Data section section start

(* ===== verification/_CoqProject ===== *)
-Q . S2P
Prelude.v
Format.v
Ids.v
IdsSpec.v
Tables.v
Modes.v
Message.v
Sql.v
FileDb.v
FileDbSpec.v
Xattr.v
XattrSpec.v
LogDb.v
ServerOp.v
OpInvariant.v
FsSpec.v
OpRefine.v
XattrRefine.v
Refine.v
Paths.v
PathsSpec.v
ClientPath.v
ClientPathSpec.v
ServerLoop.v
ServerLoopSpec.v
ClientConn.v
ClientConnSpec.v
ClientOp.v
ClientOpSpec.v
Io.v
Wrappers.v
WrapXattr.v
SampleKernel.v
WrapSpec.v
Emulator.v
AclSpec.v
RoundTrip.v
System.v
LogQuery.v
LogQuerySpec.v
PseudoLog.v
PseudoLogSpec.v
Debug.v
DebugSpec.v
Env.v
EnvSpec.v
Lock.v
LockSpec.v
Passwd.v
PasswdSpec.v
Startup.v
StartupSpec.v
Migrate.v
MigrateSpec.v
Exec.v
ExecSpec.v
Daemon.v
DaemonSpec.v
ServerSelect.v
ServerSelectSpec.v
Main.v
MainSpec.v
TreeWalk.v
TreeWalkSpec.v
Accounts.v
AccountsSpec.v
FileOps.v
FileOpsSpec.v
(** Receiving stays inside the buffer and keeps its bookkeeping; a message has
    the header that was read. *)
Lemma receive_ok fd st (s : sock) : rx_ok st -> short_paths s ->
  let '(res, st', _) := pseudo_msg_receive fd st s in
  rx_ok st' /\ match res with
    | RxOverflow => False
    | RxNull => True
    | RxMsg m => incoming st' = Some m /\
        exists h s1, sock_read s PSEUDO_HEADER_SIZE = (Some h, s1) /\ hdr m = header_of_bytes h
    end.
Proof.
  intros Hst Hs. unfold pseudo_msg_receive. destruct (fd <? 0); [done|].
  destruct (sock_read s PSEUDO_HEADER_SIZE) as [[h|] s1] eqn:Hr; [|done]. pose proof (Hs _ _ Hr) as Hlt.
  destruct (_ <? PSEUDO_HEADER_SIZE); [done|].
  destruct (rx_buffer _ _) as [st1|] eqn:Hb; [|done].
  assert (0 <= m_pathlen (header_of_bytes h)) as Hnn by apply le_val_nonneg.
  destruct (rx_buffer_spec _ _ _ Hst (conj Hnn Hlt) Hb) as (Hst1 & inc & Hinc & Hroom). rewrite Hinc.
  set (inc' := mkMsg (header_of_bytes h) (m_path inc)).
  assert (rx_ok (mkRx (Some inc') (incoming_pathlen st1))) as Hok by (unfold rx_ok in *; by rewrite Hinc in Hst1).
  change (m_pathlen inc') with (m_pathlen (header_of_bytes h)).
  destruct (negb _); [|by eauto 10].
  destruct (sock_read s1 _) as [d s2] eqn:Hd. destruct (rx_path _ _ _) as [res st2] eqn:Hrx.
  apply rx_path_spec in Hrx as [Hst2 Hres]; [|done|cbn [hdr inc']; lia|cbn [hdr inc' m_path]; lia|].
  2: { intros b ->. by eapply sock_read_length. }
  split; [done|]. destruct res as [|m|]; [done| |done].
  destruct Hres as (b & _ & _ & Hhdr & _ & _ & Hm). split; [done|]. exists h, s1. by split.
Qed.
(** In a run without errors every statement has its effect. *)
Lemma step_sem d s :
  exists d', step d s = (d', SQLITE_DONE) /\ stmt_sem (db_tables d) s (db_tables d').
Proof.
  destruct (step d s) as [d' rc] eqn:Hs. pose proof (step_ok d s) as Hrc.
  rewrite Hs in Hrc. simpl in Hrc. subst rc. exists d'. split; [done|]. by apply step_done.
Qed.

Lemma select_files_spec d w :
  exists l, select_files d w = (l, SQLITE_DONE) /\
    l ≡ₚ (trows (eval_fcond w) (files (db_tables d))).*2.
Proof.
  destruct (select_files d w) as [l rc] eqn:Hs. pose proof (select_files_ok d w) as Hrc.
  rewrite Hs in Hrc. simpl in Hrc. subst rc. exists l. split; [done|].
  apply select_files_rows in Hs. unfold rows_of in Hs. by rewrite decide_True in Hs.
Qed.

Lemma select_xattrs_spec d w :
  exists l, select_xattrs d w = (l, SQLITE_DONE) /\
    l ≡ₚ (trows (eval_xcond (files (db_tables d)) w) (xattrs (db_tables d))).*2.
Proof.
  destruct (select_xattrs d w) as [l rc] eqn:Hs. pose proof (select_xattrs_ok d w) as Hrc.
  rewrite Hs in Hrc. simpl in Hrc. subst rc. exists l. split; [done|].
  apply select_xattrs_rows in Hs. unfold rows_of in Hs. by rewrite decide_True in Hs.
Qed.

Lemma select_xattrs_by_name_spec d w :
  exists l, select_xattrs_by_name d w = (l, SQLITE_DONE) /\
    l ≡ₚ (trows (eval_xcond (files (db_tables d)) w) (xattrs (db_tables d))).*2 /\
    StronglySorted name_le l.
Proof.
  destruct (select_xattrs_by_name d w) as [l rc] eqn:Hs.
  pose proof (select_xattrs_by_name_ok d w) as Hrc.
  rewrite Hs in Hrc. simpl in Hrc. subst rc. exists l. split; [done|].
  apply select_xattrs_by_name_rows in Hs as [Hs ?]. unfold rows_of in Hs.
  by rewrite decide_True in Hs.
Qed.

Lemma count_files_spec d w :
  count_files d w = (Some (Z.of_nat (length (trows (eval_fcond w) (files (db_tables d))))), SQLITE_DONE).
Proof.
  destruct (count_files d w) as [n rc] eqn:Hs. destruct (count_files_ok d w) as [[k Hk] Hrc].
  rewrite Hs in Hk, Hrc. simpl in *. subst. by rewrite (count_files_value _ _ _ _ Hs).
Qed.
End Reliable.

(** The rows of a SELECT: membership. *)
Lemma elem_of_rows {R} (p : R -> bool) (t : gmap Z R) l r :
  l ≡ₚ (trows p t).*2 -> r ∈ l <-> exists i, t !! i = Some r /\ p r = true.
Proof.
  intros ->. rewrite list_elem_of_fmap. split.
  - intros ([i r'] & -> & Hin). apply elem_of_trows in Hin. eauto.
  - intros (i & Hi). exists (i, r). split; [done|]. by apply elem_of_trows.
Qed.

Lemma rows_nil {R} (p : R -> bool) (t : gmap Z R) :
  [] ≡ₚ (trows p t).*2 <-> forall i r, t !! i = Some r -> p r = false.
Proof.
  split.
  - intros H i r Hi. destruct (p r) eqn:Hp; [|done].
    assert (r ∈ @nil R) as Hin by (apply (elem_of_rows p t); eauto).
    by apply elem_of_nil in Hin.
  - intros H. destruct (trows p t) as [|[i r] l] eqn:Hl; [done|].
    assert ((i, r) ∈ trows p t) as Hin by (rewrite Hl; left).
    apply elem_of_trows in Hin as [Hi Hp]. by rewrite (H _ _ Hi) in Hp.
Qed.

Data section section end

**Task requirements:** Copy the entries above exactly, so that each line matches the original.

**Solution to the exercise:**
(* ===== verification/_CoqProject ===== *)
-Q . S2P
Prelude.v
Format.v
Ids.v
IdsSpec.v
Tables.v
Modes.v
Message.v
Sql.v
FileDb.v
FileDbSpec.v
Xattr.v
XattrSpec.v
LogDb.v
ServerOp.v
OpInvariant.v
FsSpec.v
OpRefine.v
XattrRefine.v
Refine.v
Paths.v
PathsSpec.v
ClientPath.v
ClientPathSpec.v
ServerLoop.v
ServerLoopSpec.v
ClientConn.v
ClientConnSpec.v
ClientOp.v
ClientOpSpec.v
Io.v
Wrappers.v
WrapXattr.v
SampleKernel.v
WrapSpec.v
Emulator.v
AclSpec.v
RoundTrip.v
System.v
LogQuery.v
LogQuerySpec.v
PseudoLog.v
PseudoLogSpec.v
Debug.v
DebugSpec.v
Env.v
EnvSpec.v
Lock.v
LockSpec.v
Passwd.v
PasswdSpec.v
Startup.v
StartupSpec.v
Migrate.v
MigrateSpec.v
Exec.v
ExecSpec.v
Daemon.v
DaemonSpec.v
ServerSelect.v
ServerSelectSpec.v
Main.v
MainSpec.v
TreeWalk.v
TreeWalkSpec.v
Accounts.v
AccountsSpec.v
FileOps.v
FileOpsSpec.v
(** Receiving stays inside the buffer and keeps its bookkeeping; a message has
    the header that was read. *)
Lemma receive_ok fd st (s : sock) : rx_ok st -> short_paths s ->
  let '(res, st', _) := pseudo_msg_receive fd st s in
  rx_ok st' /\ match res with
    | RxOverflow => False
    | RxNull => True
    | RxMsg m => incoming st' = Some m /\
        exists h s1, sock_read s PSEUDO_HEADER_SIZE = (Some h, s1) /\ hdr m = header_of_bytes h
    end.
Proof.
  intros Hst Hs. unfold pseudo_msg_receive. destruct (fd <? 0); [done|].
  destruct (sock_read s PSEUDO_HEADER_SIZE) as [[h|] s1] eqn:Hr; [|done]. pose proof (Hs _ _ Hr) as Hlt.
  destruct (_ <? PSEUDO_HEADER_SIZE); [done|].
  destruct (rx_buffer _ _) as [st1|] eqn:Hb; [|done].
  assert (0 <= m_pathlen (header_of_bytes h)) as Hnn by apply le_val_nonneg.
  destruct (rx_buffer_spec _ _ _ Hst (conj Hnn Hlt) Hb) as (Hst1 & inc & Hinc & Hroom). rewrite Hinc.
  set (inc' := mkMsg (header_of_bytes h) (m_path inc)).
  assert (rx_ok (mkRx (Some inc') (incoming_pathlen st1))) as Hok by (unfold rx_ok in *; by rewrite Hinc in Hst1).
  change (m_pathlen inc') with (m_pathlen (header_of_bytes h)).
  destruct (negb _); [|by eauto 10].
  destruct (sock_read s1 _) as [d s2] eqn:Hd. destruct (rx_path _ _ _) as [res st2] eqn:Hrx.
  apply rx_path_spec in Hrx as [Hst2 Hres]; [|done|cbn [hdr inc']; lia|cbn [hdr inc' m_path]; lia|].
  2: { intros b ->. by eapply sock_read_length. }
  split; [done|]. destruct res as [|m|]; [done| |done].
  destruct Hres as (b & _ & _ & Hhdr & _ & _ & Hm). split; [done|]. exists h, s1. by split.
Qed.
(** In a run without errors every statement has its effect. *)
Lemma step_sem d s :
  exists d', step d s = (d', SQLITE_DONE) /\ stmt_sem (db_tables d) s (db_tables d').
Proof.
  destruct (step d s) as [d' rc] eqn:Hs. pose proof (step_ok d s) as Hrc.
  rewrite Hs in Hrc. simpl in Hrc. subst rc. exists d'. split; [done|]. by apply step_done.
Qed.

Lemma select_files_spec d w :
  exists l, select_files d w = (l, SQLITE_DONE) /\
    l ≡ₚ (trows (eval_fcond w) (files (db_tables d))).*2.
Proof.
  destruct (select_files d w) as [l rc] eqn:Hs. pose proof (select_files_ok d w) as Hrc.
  rewrite Hs in Hrc. simpl in Hrc. subst rc. exists l. split; [done|].
  apply select_files_rows in Hs. unfold rows_of in Hs. by rewrite decide_True in Hs.
Qed.

Lemma select_xattrs_spec d w :
  exists l, select_xattrs d w = (l, SQLITE_DONE) /\
    l ≡ₚ (trows (eval_xcond (files (db_tables d)) w) (xattrs (db_tables d))).*2.
Proof.
  destruct (select_xattrs d w) as [l rc] eqn:Hs. pose proof (select_xattrs_ok d w) as Hrc.
  rewrite Hs in Hrc. simpl in Hrc. subst rc. exists l. split; [done|].
  apply select_xattrs_rows in Hs. unfold rows_of in Hs. by rewrite decide_True in Hs.
Qed.

Lemma select_xattrs_by_name_spec d w :
  exists l, select_xattrs_by_name d w = (l, SQLITE_DONE) /\
    l ≡ₚ (trows (eval_xcond (files (db_tables d)) w) (xattrs (db_tables d))).*2 /\
    StronglySorted name_le l.
Proof.
  destruct (select_xattrs_by_name d w) as [l rc] eqn:Hs.
  pose proof (select_xattrs_by_name_ok d w) as Hrc.
  rewrite Hs in Hrc. simpl in Hrc. subst rc. exists l. split; [done|].
  apply select_xattrs_by_name_rows in Hs as [Hs ?]. unfold rows_of in Hs.
  by rewrite decide_True in Hs.
Qed.

Lemma count_files_spec d w :
  count_files d w = (Some (Z.of_nat (length (trows (eval_fcond w) (files (db_tables d))))), SQLITE_DONE).
Proof.
  destruct (count_files d w) as [n rc] eqn:Hs. destruct (count_files_ok d w) as [[k Hk] Hrc].
  rewrite Hs in Hk, Hrc. simpl in *. subst. by rewrite (count_files_value _ _ _ _ Hs).
Qed.
End Reliable.

(** The rows of a SELECT: membership. *)
Lemma elem_of_rows {R} (p : R -> bool) (t : gmap Z R) l r :
  l ≡ₚ (trows p t).*2 -> r ∈ l <-> exists i, t !! i = Some r /\ p r = true.
Proof.
  intros ->. rewrite list_elem_of_fmap. split.
  - intros ([i r'] & -> & Hin). apply elem_of_trows in Hin. eauto.
  - intros (i & Hi). exists (i, r). split; [done|]. by apply elem_of_trows.
Qed.

Lemma rows_nil {R} (p : R -> bool) (t : gmap Z R) :
  [] ≡ₚ (trows p t).*2 <-> forall i r, t !! i = Some r -> p r = false.
Proof.
  split.
  - intros H i r Hi. destruct (p r) eqn:Hp; [|done].
    assert (r ∈ @nil R) as Hin by (apply (elem_of_rows p t); eauto).
    by apply elem_of_nil in Hin.
  - intros H. destruct (trows p t) as [|[i r] l] eqn:Hl; [done|].
    assert ((i, r) ∈ trows p t) as Hin by (rewrite Hl; left).
    apply elem_of_trows in Hin as [Hi Hp]. by rewrite (H _ _ Hi) in Hp.
Qed.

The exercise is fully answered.